Les scandales sont scrupuleusement tus mais ils sont tellement nombreux que les camoufler en permanence devient mission impossible. Les discriminations envers les noirs dominent l’enquête. Toutefois, à ces faits déjà gravissimes, il faut ajouter entre autres le proxénétisme, la prostitution, et plusieurs agressions. Le Vatican se sera illustré dans une relative impunité. Les coupables ne paient jamais pour leurs crimes et les victimes sont toujours les mêmes : des noirs.
Vous apprendrez que cette grande institution a connu des papes noirs. J’ai particulièrement été touchée par la condition des religieuses africaines. A ce propos, un prêtre sous le couvert de l’anonymat a déclaré « certaines sont tombées en délicatesse avec leur vocation. Un euphémisme pour désigner celles qui font de la … prostitution. ». C’est un secret bien gardé en fait « C’est un sujet tabou. Dès qu’on l’évoque, les portes se ferment. » Page 35.

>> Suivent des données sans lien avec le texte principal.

(** * WifiStation: scan ranking, connect/retry/backoff and captive-portal login

    A shallow embedding of
    [managed_components/78__esp-wifi-connect/wifi_station.cc].  The station
    object becomes a record, every member function a command in a small
    state-and-trace monad (the trace lists the driver commands, the callbacks
    and the task creations in the order the code issues them), and the portal
    task a pure function of what its HTTP probes and DNS lookups answer. *)

From Stdlib Require Import ZArith List String Ascii Bool Lia Arith.
From Stdlib Require Import Permutation Sorted.
From Stdlib.Strings Require Byte.
Import ListNotations.

Local Open Scope Z_scope.

(** ** C strings and [std::string] *)

Definition NUL : ascii := Ascii.zero.

(** [s.c_str()] as C functions read it: the characters before the first NUL. *)
Fixpoint c_str (s : string) : string :=
  match s with
  | EmptyString => EmptyString
  | String c rest => if Ascii.eqb c NUL then EmptyString else String c (c_str rest)
  end.

(** [strcmp(a, b) == 0]. *)
Definition strcmp_eq (a b : string) : bool := String.eqb (c_str a) (c_str b).

(** [strncmp(a, b, n) == 0]. *)
Definition strncmp_eq (a b : string) (n : nat) : bool :=
  String.eqb (substring 0 n (c_str a)) (substring 0 n (c_str b)).

(** [s.find(sub) != std::string::npos], and [strstr(s, sub) != NULL] on
    literals. *)
Definition contains (s sub : string) : bool :=
  match String.index 0 sub s with
  | Some _ => true
  | None => false
  end.

(** [s.empty()]. *)
Definition empty (s : string) : bool :=
  match s with
  | EmptyString => true
  | String _ _ => false
  end.

(** [s.back()] of a non-empty string (NUL stands in for the empty one, which
    the code never asks about). *)
Fixpoint back (s : string) : ascii :=
  match s with
  | EmptyString => NUL
  | String c EmptyString => c
  | String _ rest => back rest
  end.

(** [strlcpy(dst, src, size)]: what ends up in [dst]. *)
Definition strlcpy (src : string) (size : nat) : string :=
  substring 0 (size - 1) (c_str src).

(** ** Machine integers *)

(** A C++ [int] on the target is 32 bits wide; arithmetic results are reduced
    to that range. *)
Definition wrap_int (x : Z) : Z := (x + 2 ^ 31) mod 2 ^ 32 - 2 ^ 31.

(** Conversion to [uint64_t], as in the argument of [esp_timer_start_once]. *)
Definition to_uint64 (x : Z) : Z := x mod 2 ^ 64.

(** ** Driver and credential-store data *)

(** [wifi_auth_mode_t] of the radio driver. *)
Inductive wifi_auth_mode_t : Type :=
| WIFI_AUTH_OPEN
| WIFI_AUTH_WEP
| WIFI_AUTH_WPA_PSK
| WIFI_AUTH_WPA2_PSK
| WIFI_AUTH_WPA_WPA2_PSK
| WIFI_AUTH_WPA2_ENTERPRISE
| WIFI_AUTH_WPA3_PSK
| WIFI_AUTH_WPA2_WPA3_PSK
| WIFI_AUTH_WAPI_PSK
| WIFI_AUTH_OWE
| WIFI_AUTH_WPA3_ENT_192
| WIFI_AUTH_WPA3_ENTERPRISE
| WIFI_AUTH_WPA2_WPA3_ENTERPRISE.

Definition authmode_eqb (a b : wifi_auth_mode_t) : bool :=
  match a, b with
  | WIFI_AUTH_OPEN, WIFI_AUTH_OPEN
  | WIFI_AUTH_WEP, WIFI_AUTH_WEP
  | WIFI_AUTH_WPA_PSK, WIFI_AUTH_WPA_PSK
  | WIFI_AUTH_WPA2_PSK, WIFI_AUTH_WPA2_PSK
  | WIFI_AUTH_WPA_WPA2_PSK, WIFI_AUTH_WPA_WPA2_PSK
  | WIFI_AUTH_WPA2_ENTERPRISE, WIFI_AUTH_WPA2_ENTERPRISE
  | WIFI_AUTH_WPA3_PSK, WIFI_AUTH_WPA3_PSK
  | WIFI_AUTH_WPA2_WPA3_PSK, WIFI_AUTH_WPA2_WPA3_PSK
  | WIFI_AUTH_WAPI_PSK, WIFI_AUTH_WAPI_PSK
  | WIFI_AUTH_OWE, WIFI_AUTH_OWE
  | WIFI_AUTH_WPA3_ENT_192, WIFI_AUTH_WPA3_ENT_192
  | WIFI_AUTH_WPA3_ENTERPRISE, WIFI_AUTH_WPA3_ENTERPRISE
  | WIFI_AUTH_WPA2_WPA3_ENTERPRISE, WIFI_AUTH_WPA2_WPA3_ENTERPRISE => true
  | _, _ => false
  end.

(** One scan result, [wifi_ap_record_t] (the fields the station reads). *)
Module ApInfo.
Record t : Type := mk {
  bssid : list Byte.byte;       (* uint8_t bssid[6] *)
  ssid : string;                (* uint8_t ssid[33], a C string *)
  primary : Z;                  (* uint8_t primary: channel *)
  rssi : Z;                     (* int8_t rssi, dBm *)
  authmode : wifi_auth_mode_t
}.
End ApInfo.
Definition wifi_ap_record_t : Type := ApInfo.t.

(** A known network of the credential store, [SsidItem]. *)
Module SsidItem.
Record t : Type := mk {
  ssid : string;
  password : string;
  username : string
}.
End SsidItem.

(** A connection candidate, [WifiApRecord]. *)
Module WifiApRecord.
Record t : Type := mk {
  ssid : string;
  password : string;
  username : string;
  channel : Z;
  authmode : wifi_auth_mode_t;
  bssid : list Byte.byte
}.
End WifiApRecord.

(** The station part of [wifi_config_t] that [StartConnect] fills in; the
    rest stays zeroed. *)
Module StaConfig.
Record t : Type := mk {
  ssid : string;                (* uint8_t ssid[32] *)
  password : string;            (* uint8_t password[64] *)
  channel : Z;
  bssid : list Byte.byte;
  bssid_set : bool;
  listen_interval : Z
}.
End StaConfig.

(** What the portal task receives, [PortalLoginCtx]. *)
Module PortalLoginCtx.
Record t : Type := mk {
  username : string;
  password : string;
  ssid : string
}.
End PortalLoginCtx.

(** An IPv4 address as [h_addr_list[0]] and [esp_ip4_addr_t] hold it: four
    bytes in network order. *)
Module InAddr.
Record t : Type := mk {
  b0 : Byte.byte;
  b1 : Byte.byte;
  b2 : Byte.byte;
  b3 : Byte.byte
}.
End InAddr.
Definition in_addr : Type := InAddr.t.

(** ** Commands and notifications

    Everything the station does to the outside: driver and timer calls,
    callbacks of the device layer, task creation.  The calls are named as in
    the source. *)

Inductive event_base_t : Type := WIFI_EVENT | IP_EVENT.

Si la vocation est censée être volontaire et dépouillée de toute influence extérieure, certaines religieuses africaines n’ont pas toujours le choix. « Les sœurs que l’on envoie ici faire des études sont triées sur le volet et ne partent pas de leur propre chef ». C’est le témoignage de l’une d’elles. Plusieurs subissent des situations inimaginables. Le cas des évêques du continent n’est pas plus reluisant.
Le zoom sur l’évêque Gantin est un point que j’ai également apprécié dans le livre. Cet homme considéré comme un « pape noir ». Il doit cette appellation à ses congénères africains non seulement grâce à son charisme mais aussi à sa proximité avec les grandes instances de décisions au Vatican. Proche collaborateur du pape Jean Paul II, il était pressenti pour être son successeur.
Serge Bilé est un journaliste Franco-Ivoirien, auteur d’une dizaine d’ouvrages dont Quand les noirs avaient des esclaves blancs et le Miracle Oublié (tous les deux paru aux éditions Pierre Galodé). Il vient de publier La France et le black Face (Editions Kofiba). Il a reçu le prix Ebony décerné par l’union nationale des journalistes de Côte d’Ivoire.
Un prêtre noir, Francis Barbey a publié un livre en réponse à cette enquête. Il s’intitule Et si Dieu aimait les noirs ? Contre enquête sur le racisme au Vatican.